Seketika hati ini ingat map yang dulu pernah diberikan oleh bang Umar. Entah yang sekarang isinya apa. Bisa jadi surat jual beli tanah atau proposal pembangunan Masjid.
“Apa itu Ustadzah?”
Enyak ternyata lebih penasaran, ia pun mendekati Melati dan mencoba meraih map tersebut.
“Hm, jadi gini, Nyak, Leha, kedatangan kami ke sini untuk menyampaikan map ini dari Ustad Randi. Leha inget ya yang kemarin kita ketemu.”
Enyak menatap gue dengan pandangan yang seolah berkata, ‘Lehaaaa, jelaskan siapa Randi?’ Oke, gue pun hanya bisa menghela napas dan mencoba menyusun kalimat apa yang tepat untuk menyampaikan semuanya sama enyak.
“Hh, jadi gini Nyak, Leha kan kemarin cari tahu siapa dulu calon suaminya almarhumah Surti buat ditemuin dan minta nasihat ke dia sesama pernah batal kawin, nah ternyata dia itu Randi yang... dulu pernah suka sama Leha.” Gue turunkan intonasi suara dan mendekat ke arah enyak. Tapi ternyata percuma, enyak yang histeris langsung teriak.

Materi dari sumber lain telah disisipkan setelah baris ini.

(** * GIFTI surface I/O of FreeSurfer (utils/gifti.cpp)

    A shallow embedding of the typed element accessor
    ([gifti_get_DA_value_2D], [gifti_set_DA_value_2D]), of the reader
    [mrisReadGIFTIdanum] and of the writers [MRISwriteGIFTISurface] and
    [MRISwriteGIFTILabel], with the properties of the design document
    stated and settled against them.

    C [int]s are integers of [Z], the [int] product of the element
    offset with its overflow; [float] and [double] values are the
    IEEE-754 numbers of [SpecFloat] in the binary32 and binary64 formats;
    [exit(1)], behaviour the C standard leaves undefined, and loops that
    never end are explicit results of the monad [M]. *)

From Stdlib Require Import ZArith Zpower Lia Bool Ascii String.
From Stdlib Require Import SpecFloat.
From stdpp Require Import base option list strings gmap pretty.

Local Open Scope Z_scope.

(* ===================================================================== *)
(** ** IEEE-754 numbers *)
(* ===================================================================== *)

Module IEEE.

(** [float] is binary32 (24 bits of precision, emax 128), [double] is
    binary64 (53 bits, emax 1024); both are carried by [spec_float]. *)
Definition prec32 : Z := 24.
Definition emax32 : Z := 128.
Definition prec64 : Z := 53.
Definition emax64 : Z := 1024.
(** * qutebrowser.commands.utils: command registration and arity inference

    A shallow embedding of [qutebrowser/commands/utils.py]: the global
    [cmd_dict], the decorator class [register] with its three methods
    [__init__], [__call__] and [_get_nargs_count], and the pieces of the
    Python standard library they call ([inspect.getfullargspec],
    [str.lower], [str.splitlines], [str.strip], [str.rstrip]).

    Conventions of the model.
    - A Python [str] is a sequence of code points; the model keeps the code
      points below 256, one [ascii] each, in a Rocq [string].  The tables of
      line boundaries, white space and letter case are Python's, cut to
      that range.
    - A Python [int] is unbounded: [Z].  [None] in a slot that may also hold
      a value is [option].
    - Exceptions are results: a method returns [Return v] or [Raise e],
      together with the state it leaves behind.
    - [cmd_dict] maps names to references; the [Command] objects live in a
      store indexed by reference, so that two names bound to one object are
      told apart from two names bound to equal objects. *)

From Stdlib Require Import ZArith Lia String Ascii.
From stdpp Require Import base option list gmap strings fin_maps.

Local Open Scope string_scope.
Local Open Scope list_scope.
Local Open Scope Z_scope.
(** When the FAQ lookup finds nothing and a generative client is there, the
    prompt is sent once, and what comes back decides: a failure of the
    service gives the "technical difficulties" text tagged ["error"], not a
    fallback text; an answer of white space only gives a fallback text; any
    other answer is returned stripped, tagged ["gemini"]. *)
Theorem generative_stage_outcomes
    (E : Env) (self : ResponseGenerator.t) (intent message prompt : string)
    (c : pydict pyval) (w : World) :
  ResponseGenerator._find_in_faq self intent message = Ok None ->
  ResponseGenerator.gemini_client self = true ->
  ResponseGenerator.build_prompt E message (PDict c) = Ok prompt ->
  exists env w',
    ResponseGenerator.generate_response E message intent (PDict c) self w
    = (Ok (PDict env), self, w')
    /\ generate_calls w' = (generate_calls w ++ [prompt])%list
    /\ match generate_content E (length (generate_calls w)) prompt with
       | Raise _ =>
           env = [("text", PStr ResponseGenerator.technical_difficulty_text);
                  ("source", PStr "error");
                  ("suggestions", PList [PStr "Réessayer"; PStr "Contacter le support"])]
       | Ok answer =>
           if PyStr.is_empty (PyStr.strip answer) then
             PyDict.get "source" env = Some (PStr "fallback")
             /\ exists t, PyDict.get "text" env = Some (PStr t)
                          /\ In t ResponseGenerator.fallback_responses
           else
             env = [("text", PStr (PyStr.strip answer));
                    ("source", PStr "gemini");
                    ("timestamp", PStr (isoformat (utcnow_at E (clock_reads w))))]
       end.
Proof.
  intros Hf Hc Hp.
  assert (Hctx : (if truthy (PDict c) then PDict c else PDict []) = PDict c)
    by (destruct c; reflexivity).
  unfold ResponseGenerator.generate_response. rewrite Hctx.
  unfold bind at 1, get_self. unfold bind at 1, lift. rewrite Hf.
  unfold bind at 1, ResponseGenerator.gemini_stage.
  unfold bind at 1, get_self. rewrite Hc.
  unfold try_except, bind at 1, ResponseGenerator._generate_with_gemini.
  unfold bind at 1, get_self. rewrite Hc. cbn [negb].
  unfold try_except, bind at 1, lift. rewrite Hp.
  unfold bind at 1, generate_text.
  destruct (generate_content E (length (generate_calls w)) prompt) as [answer|e].
  - unfold bind at 1, utcnow, ret. cbn [clock_reads].
    unfold bind at 1, lift. cbn [PyDict.get_default PyDict.get String.eqb Ascii.eqb
                                  Bool.eqb truthy andb].
    destruct (PyStr.is_empty (PyStr.strip answer)) eqn:B; cbn [negb].
    + match goal with
      | |- context [ResponseGenerator.fallback_response E intent (PDict c) ?s ?x] =>
          destruct (fallback_response_run E intent c s x)
            as (env & t & w' & Hrun & Ht & Hin & Hs & _ & _ & Hcalls); rewrite Hrun
      end.
      exists env, w'. split; [reflexivity|]. split; [exact Hcalls|].
      split; [exact Hs|]. exists t. split; assumption.
    + do 2 eexists. split; [reflexivity|]. split; reflexivity.
  - do 2 eexists. split; [reflexivity|]. split; reflexivity.
Qed.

“Apaaaa, anak SMA yang nekat nembak Lu itu? Yang dulu Lu pernah mimpi nikah sama dia?”
Ya Allah, rasanya pengen nyebur aja ke kali terus berenang bareng sama kecebong dan ikan pesut. Tatapan Ustadzah dan Melati seolah menghujam jantungku seolah mereka meminta penjelasan dari pernyataan enyak barusan. Gue hanya bisa menunduk dan melinting-linting tisu yang sebentar lagi bakalan jadi roti kepang.
“Leha, coba gimana jelasin semuanya sama Enyak.”

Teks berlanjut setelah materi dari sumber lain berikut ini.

(** ** Node consistency *)

Lemma foldl_insert_lookup {V : Type} (f : Var.t → V → V)
    (l : list (Var.t * V)) (acc : gmap Var.t V) (v : Var.t) :
  NoDup l.*1 →
  (∀ ws, (v, ws) ∈ l →
     foldl (λ acc item, <[item.1 := f item.1 item.2]> acc) acc l !! v
     = Some (f v ws)) ∧
  (v ∉ l.*1 →
     foldl (λ acc item, <[item.1 := f item.1 item.2]> acc) acc l !! v = acc !! v).
Proof.
  revert acc. induction l as [|[k ws0] l IH]; intros acc Hnd; simpl.
  - split; [by intros ? ?%elem_of_nil | done].
  - apply NoDup_cons in Hnd as [Hk Hnd]. simpl in Hk.
    destruct (IH (<[k := f k ws0]> acc) Hnd) as [IH1 IH2]. split.
    + intros ws [Heq|Hin]%elem_of_cons.
      * inversion Heq; subst. rewrite IH2 by done. apply lookup_insert_eq.
      * by apply IH1.
    + intros Hv. apply not_elem_of_cons in Hv as [Hne Hv].
      rewrite IH2 by done. by rewrite lookup_insert_ne.
Qed.

Lemma enforce_node_consistency_lookup (D : Domains) (v : Var.t) :
  enforce_node_consistency D !! v = node_filter v <$> D !! v.
Proof.
  unfold enforce_node_consistency.
  pose proof (NoDup_fst_map_to_list D) as Hnd.
  destruct (foldl_insert_lookup node_filter (map_to_list D) D v Hnd) as [H1 H2].
  destruct (D !! v) as [ws|] eqn:Hv; simpl.
  - apply H1. by apply elem_of_map_to_list.
  - rewrite H2; [done|]. intros [[k ws] [Hk Hin]]%list_elem_of_fmap.
    simpl in Hk; subst k. apply elem_of_map_to_list in Hin. congruence.
Qed.

(** C8: after [enforce_node_consistency], every word left in [domain[v]]
    has the length of [v], and the words removed from [domain[v]] are
    exactly those of a different length. *)
Theorem enforce_node_consistency_spec (D : Domains) (v : Var.t) (ws : list string) :
  D !! v = Some ws →
  ∃ ws', enforce_node_consistency D !! v = Some ws' ∧
    (∀ w, w ∈ ws' → w ∈ ws ∧ String.length w = Var.length v) ∧
    (∀ w, w ∈ ws → (w ∉ ws' ↔ String.length w ≠ Var.length v)).
Proof.
  intros Hv. exists (node_filter v ws).
  rewrite enforce_node_consistency_lookup, Hv. split; [done|].
  unfold node_filter. split.
  - intros w Hw. apply list_elem_of_filter in Hw. tauto.
  - intros w Hw. rewrite list_elem_of_filter. split; [tauto|].
    intros Hne [Hlen _]. done.
Qed.

(** ** Dicts *)

Lemma dict_get_Some_elem (a : Dict) (v : Var.t) (w : string) :
  dict_get a v = Some w → (v, w) ∈ a.
Proof.
  induction a as [|[k x] a IH]; simpl; [done|].
  case_decide; subst.
  - intros [= ->]. by left.
  - intros H1. right. by apply IH.
Qed.

Lemma dict_get_None (a : Dict) (v : Var.t) :
  dict_get a v = None ↔ v ∉ dict_keys a.
Proof.
  unfold dict_keys. induction a as [|[k x] a IH]; simpl.
  - split; [intros _; apply not_elem_of_nil | done].
  - rewrite not_elem_of_cons. case_decide; subst; split; try done.
    + intros [Hne _]. done.
    + intros Hg. split; [done|]. by apply IH.
    + intros [_ Hg]. by apply IH.
Qed.

Lemma dict_get_is_Some (a : Dict) (v : Var.t) :
  is_Some (dict_get a v) ↔ v ∈ dict_keys a.
Proof.
  destruct (dict_get a v) eqn:Hg.
  - split; [|by eauto]. intros _.
    apply dict_get_Some_elem in Hg. unfold dict_keys.
    apply list_elem_of_fmap. by exists (v, s).
  - apply dict_get_None in Hg. split; [by intros [? ?]|done].
Qed.

Lemma dict_set_fresh (a : Dict) (v : Var.t) (w : string) :
  v ∉ dict_keys a → dict_set a v w = a ++ [(v, w)].
Proof.
  unfold dict_keys. induction a as [|[k x] a IH]; simpl; [done|].
  intros [Hne Hv]%not_elem_of_cons.
  rewrite decide_False by done. by rewrite IH.
Qed.

(** ** [sorted] returns a stable, ascending permutation *)

Lemma insert_by_key_perm {A : Type} (k : nat) (x : A) (l : list (nat * A)) :
  insert_by_key k x l ≡ₚ (k, x) :: l.
Proof.
  induction l as [|[k' y] l IH]; simpl; [done|].
  case_decide; [done|]. rewrite IH. apply Permutation_swap.
Qed.

Lemma sort_by_key_perm {A : Type} (l : list (nat * A)) : sort_by_key l ≡ₚ l.
Proof.
  induction l as [|[k x] l IH]; simpl; [done|].
  by rewrite insert_by_key_perm, IH.
Qed.

Lemma insert_by_key_sorted {A : Type} (k : nat) (x : A) (l : list (nat * A)) :
  StronglySorted key_le l → StronglySorted key_le (insert_by_key k x l).
Proof.
  induction l as [|[k' y] l IH]; simpl; intros Hs.
  - by repeat constructor.
  - apply StronglySorted_inv in Hs as [Hs Hall]. case_decide.
    + constructor; [by constructor|]. constructor; [done|].
      eapply Forall_impl; [exact Hall|]. unfold key_le. simpl. intros ? ?. lia.
    + constructor; [by apply IH|].
      rewrite insert_by_key_perm. constructor; [|done].
      unfold key_le. simpl. lia.
Qed.

Lemma sort_by_key_sorted {A : Type} (l : list (nat * A)) :
  StronglySorted key_le (sort_by_key l).
Proof.
  induction l as [|[k x] l IH]; simpl; [constructor|].
  by apply insert_by_key_sorted.
Qed.

Lemma with_keys_Ok {A : Type} (key : A → Res nat) (l : list A)
    (kl : list (nat * A)) :
  with_keys key l = Ok kl → kl.*2 = l ∧ Forall (λ p, key p.2 = Ok p.1) kl.
Proof.
  revert kl. induction l as [|x l IH]; simpl; intros kl.
  - intros [= <-]. by split.
  - intros (k & Hk & (rest & Hrest & [= <-])%bind_Ok)%bind_Ok.
    destruct (IH _ Hrest) as [<- Hall]. split; [done|]. by constructor.
Qed.

Lemma with_keys_total {A : Type} (key : A → Res nat) (l : list A) :
  Forall (λ x, ∃ k, key x = Ok k) l → ∃ kl, with_keys key l = Ok kl.
Proof.
  induction 1 as [|x l [k Hk] _ [kl IH]]; simpl; [by eexists|].
  rewrite Hk, IH. simpl. by eexists.
Qed.

Lemma sorted_Ok {A : Type} (key : A → Res nat) (l l' : list A) :
  sorted key l = Ok l' →
  l' ≡ₚ l ∧ Forall (λ x, ∃ k, key x = Ok k) l' ∧ StronglySorted (by_key key) l'.
Proof.
  unfold sorted. intros (kl & Hkl & [= <-])%bind_Ok.
  destruct (with_keys_Ok _ _ _ Hkl) as [<- Hall].
  assert (Forall (λ p, key p.2 = Ok p.1) (sort_by_key kl)) as Hall'
    by by rewrite sort_by_key_perm.
  split; [by rewrite sort_by_key_perm|]. split.
  - rewrite Forall_fmap. eapply Forall_impl; [exact Hall'|]. simpl. eauto.
  - pose proof (sort_by_key_sorted kl) as Hs.
    induction Hs as [|p l Hs IH Hp]; csimpl; [constructor|].
    apply Forall_cons in Hall' as [Hkp Hall'].
    constructor; [by apply IH|].
    rewrite Forall_fmap. rewrite Forall_forall in Hp, Hall'. apply Forall_forall.
    intros q Hq. exists p.1, q.1. simpl.
    repeat split; [done|by apply Hall'|by apply Hp].
Qed.

Lemma sorted_total {A : Type} (key : A → Res nat) (l : list A) :
  Forall (λ x, ∃ k, key x = Ok k) l → ∃ l', sorted key l = Ok l'.
Proof.
  intros [kl Hkl]%with_keys_total. unfold sorted. rewrite Hkl. simpl. by eexists.
Qed.

(** ** [consistent] decides its specification *)

Lemma length_remove_dups_le {A : Type} `{EqDecision A} (l : list A) :
  List.length (remove_dups l) ≤ List.length l.
Proof.
  induction l as [|x l IH]; simpl; [done|].
  destruct (decide_rel _ x l); simpl; lia.
Qed.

Enyak masih dengan kekagetannya. Dan gue ga berani tatap mata Ustadzah, apalagi Melati. Harus gue mulai dari mana coba ini?

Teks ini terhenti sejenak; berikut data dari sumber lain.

(** A tick with exactly one active pin, as [mixer_check_bypass] leaves it:
    the frames of that pin are forwarded to the eligible outputs. *)
Lemma bypass_one_outputs (f : Filter) (chans : nat -> Channel) (bm single : bool) (conf : Z) :
  (single = true -> has_single_output f chans = true) ->
  active_count f chans = 1 ->
  exists ai, (ai < MIXER_MAX_CHANNELS)%nat /\ pin_active f chans ai = true /\
  let '(byp, chans', bm', f1) := mixer_check_bypass f chans bm single conf in
  byp = true /\ bm' = true /\ (forall j, chans' j = after_scan f chans j) /\
  inputs f1 = upd (inputs f) ai (Some []) /\
  forall j, outputs f1 j =
    if (j <? MIXER_MAX_CHANNELS)%nat && eligible (outputs f) chans conf (Z.of_nat ai) j
    then Some (queue_of (outputs f j) ++ queue_of (inputs f ai))
    else outputs f j.
Proof.
  intros Hs Hone.
  destruct (check_bypass_one f chans bm single conf Hone) as (ai & Hai & Ha & ->).
  exists ai. split; [exact Hai|split; [exact Ha|]].
  split; [reflexivity|split; [reflexivity|split; [apply scan_channels|split]]].
  - apply dispatch_inputs.
  - intros j. rewrite dispatch_outputs.
    + rewrite (eligible_ext _ _ chans) by apply scan_output_enabled. reflexivity.
    + intros H. rewrite (has_single_output_ext f _ chans) by apply scan_output_enabled.
      exact (Hs H).
Qed.

(** [mixer_process] of either strategy returns the filter of a tick that the
    bypass check settles. *)
Lemma scalar_process_bypassed s f chans bm f1 :
  mixer_check_bypass f (Scalar.channels s) (Scalar.bypass_mode s) (Scalar.single_output s)
    (Scalar.conf_mode s) = (true, chans, bm, f1) ->
  Scalar.mixer_process s f = (Scalar.set_bypass_mode (Scalar.set_channels s chans) bm, f1).
Proof. intros E. unfold Scalar.mixer_process. rewrite E. reflexivity. Qed.

Lemma avx2_process_bypassed s f chans bm f1 :
  mixer_check_bypass f (Avx2.channels s) (Avx2.bypass_mode s) (Avx2.single_output s)
    (Avx2.conf_mode s) = (true, chans, bm, f1) ->
  Avx2.mixer_process s f = (Avx2.set_bypass_mode (Avx2.set_channels s chans) bm, f1).
Proof. intros E. unfold Avx2.mixer_process. rewrite E. reflexivity. Qed.

(** *** Frame sizes *)

Lemma encode16_length xs : length (encode16 xs) = (2 * length xs)%nat.
Proof. induction xs as [|x xs IH]; simpl; [reflexivity|rewrite IH; lia]. Qed.

Lemma subtract_and_copy_to_out_length sum inp n :
  length (Scalar.subtract_and_copy_to_out sum inp n) = n.
Proof. unfold Scalar.subtract_and_copy_to_out. rewrite length_map, length_seq. reflexivity. Qed.

Lemma copy_to_out_length sum n : length (Scalar.copy_to_out sum n) = n.
Proof. unfold Scalar.copy_to_out. rewrite length_map, length_seq. reflexivity. Qed.

(** ** C4: frames per tick *)

(** C4 (corrected): what one scalar tick puts on the outputs, by the number
    [N] of pins the bypass detector counts active ([single_output] being
    what [has_single_output] computes, as [mixer_preprocess] and
    [mixer_enable_output] keep it).  With [N > 1] every connected, enabled
    output receives exactly one frame of [2 * samplespertick] bytes.  With
    [N = 1] the frames queued on the active pin are forwarded as they are
    (any number, any length) to the eligible outputs, and the active pin's
    own output gets nothing in conference mode.  With [N = 0] the filter is
    left untouched: no output receives a frame. *)
Theorem frames_per_tick (s : Scalar.MixerState) (f : Filter)
    (Hsingle : Scalar.single_output s = has_single_output f (Scalar.channels s)) :
  let N := active_count f (Scalar.channels s) in
  let n := Z.to_nat (Scalar.samplespertick s) in
  let f' := snd (Scalar.mixer_process s f) in
  (1 < N -> forall j, (j < MIXER_MAX_CHANNELS)%nat ->
     out_ready (outputs f) (Scalar.channels s) j = true ->
     exists m, outputs f' j = Some (queue_of (outputs f j) ++ [m]) /\
               length (payload m) = (2 * n)%nat) /\
  (N = 1 -> exists ai, (ai < MIXER_MAX_CHANNELS)%nat /\ pin_active f (Scalar.channels s) ai = true /\
     forall j, (j < MIXER_MAX_CHANNELS)%nat ->
       outputs f' j = if eligible (outputs f) (Scalar.channels s) (Scalar.conf_mode s) (Z.of_nat ai) j
                      then Some (queue_of (outputs f j) ++ queue_of (inputs f ai))
                      else outputs f j) /\
  (N = 0 -> f' = f).
Proof.
  intros N n f'. split; [|split].
  - intros Hc j Hj Hr.
    pose proof (fun j => scalar_tick_output_enabled s f j Hc) as HO.
    pose proof (scalar_full_tick s f Hc) as T. cbv zeta in T. subst f'.
    destruct (Scalar.mixer_process s f) as [s' f1]. cbn [fst] in HO. cbn [snd].
    destruct T as (_ & _ & _ & ins2 & _ & ->).
    destruct (mix_out_loop_spec (seq 0 MIXER_MAX_CHANNELS) n (Scalar.conf_mode s)
                (Scalar.channels s') (Scalar.sum s') (seq_NoDup _ _) None (set_inputs f ins2)
                (fun c H => ltac:(discriminate H))) as (d & _ & _ & Hout).
    destruct (Hout j) as [H1 _].
    assert (Hr' : out_ready (outputs (set_inputs f ins2)) (Scalar.channels s') j = true).
    { unfold out_ready in *. cbn [outputs set_inputs]. rewrite (proj1 (HO j)). exact Hr. }
    destruct (H1 (in_channels j Hj) Hr') as (m & Hm & Hp).
    exists m. split; [exact Hm|].
    destruct (self_excluded _ _).
    + rewrite Hp. unfold self_payload.
      rewrite encode16_length, subtract_and_copy_to_out_length. reflexivity.
    + rewrite Hp. cbn [payload]. unfold generic_payload.
      rewrite encode16_length, copy_to_out_length. reflexivity.
  - intros Hone.
    destruct (bypass_one_outputs f (Scalar.channels s) (Scalar.bypass_mode s) (Scalar.single_output s)
                (Scalar.conf_mode s) (fun H => eq_trans (eq_sym Hsingle) H) Hone)
      as (ai & Hai & Ha & B).
    exists ai. split; [exact Hai|split; [exact Ha|]].
    destruct (mixer_check_bypass _ _ _ _ _) as [[[byp c'] bm'] f1] eqn:E.
    destruct B as (-> & _ & _ & _ & Ho).
    subst f'. rewrite (scalar_process_bypassed s f _ _ _ E). cbn [snd].
    intros j Hj. rewrite Ho, (proj2 (Nat.ltb_lt _ _) Hj). reflexivity.
  - intros H0. subst f'.
    rewrite (scalar_process_bypassed s f _ _ _ (check_bypass_none _ _ _ _ _ H0)). reflexivity.
Qed.

(** C4, at the three talkers: the listener's output receives one frame of
    160 bytes (80 samples). *)
Lemma frames_per_tick_witness :
  exists m, outputs (snd (Scalar.mixer_process (scalar_conference (repeat 0 80) three_talkers)
                            three_talkers)) 3 = Some [m] /\ length (payload m) = 160%nat.
Proof.
  destruct (frames_per_tick (scalar_conference (repeat 0 80) three_talkers) three_talkers
              ltac:(vm_compute; reflexivity)) as [H1 _].
  destruct (H1 ltac:(vm_compute; reflexivity) 3%nat ltac:(unfold MIXER_MAX_CHANNELS; lia)
              ltac:(vm_compute; reflexivity)) as (m & Hm & Hl).
  exists m. split; [exact Hm|exact Hl].
Defined.

(** One connected input that has not sent anything yet, and one output. *)
Definition idle_line : Filter :=
  mk_filter (pins_of [(0%nat, [])]) (pins_of [(0%nat, [])]) 0 10 0.

(** C4: on the first tick of an idle line no pin counts as active ([N = 0]),
    and the connected, enabled output 0 receives no frame at all. *)
Lemma idle_tick_no_frame :
  let s := scalar_conference (repeat 0 80) idle_line in
  active_count idle_line (Scalar.channels s) = 0 /\
  out_ready (outputs idle_line) (Scalar.channels s) 0 = true /\
  outputs (snd (Scalar.mixer_process s idle_line)) 0 = Some [].
Proof. vm_compute. split; [reflexivity|split; reflexivity]. Qed.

“Juleha, coba saya mau dengar versi lengkapnya gimana, ini kok kayak cerita sinetron ya?” Terdengar suara tawa Melati yang mungkin tidak menyangka kisah cinta gue bakalan sedrama ini.
“Mpok, aku penasaran nih, kok bisa Ustad Randi dulu begitu?”
“Oke, oke, gini ya. Dulu, Leha ngelatih Paskira di sekolahnya Ustad Randi. Nah, ga lama Ustad Randi nembak Leha. Tapi Leha tolak karena saat itu dia masih sekolah dan posisinya juga saya udah punya pacar saat itu.” Gue hentikan penjelasan yang terdengar ngaco ini. berharap ada yang memotong tapi nyatanya mereka masih menunggu kelanjutannya, udah kayak nunggu cerita sinetron, deh.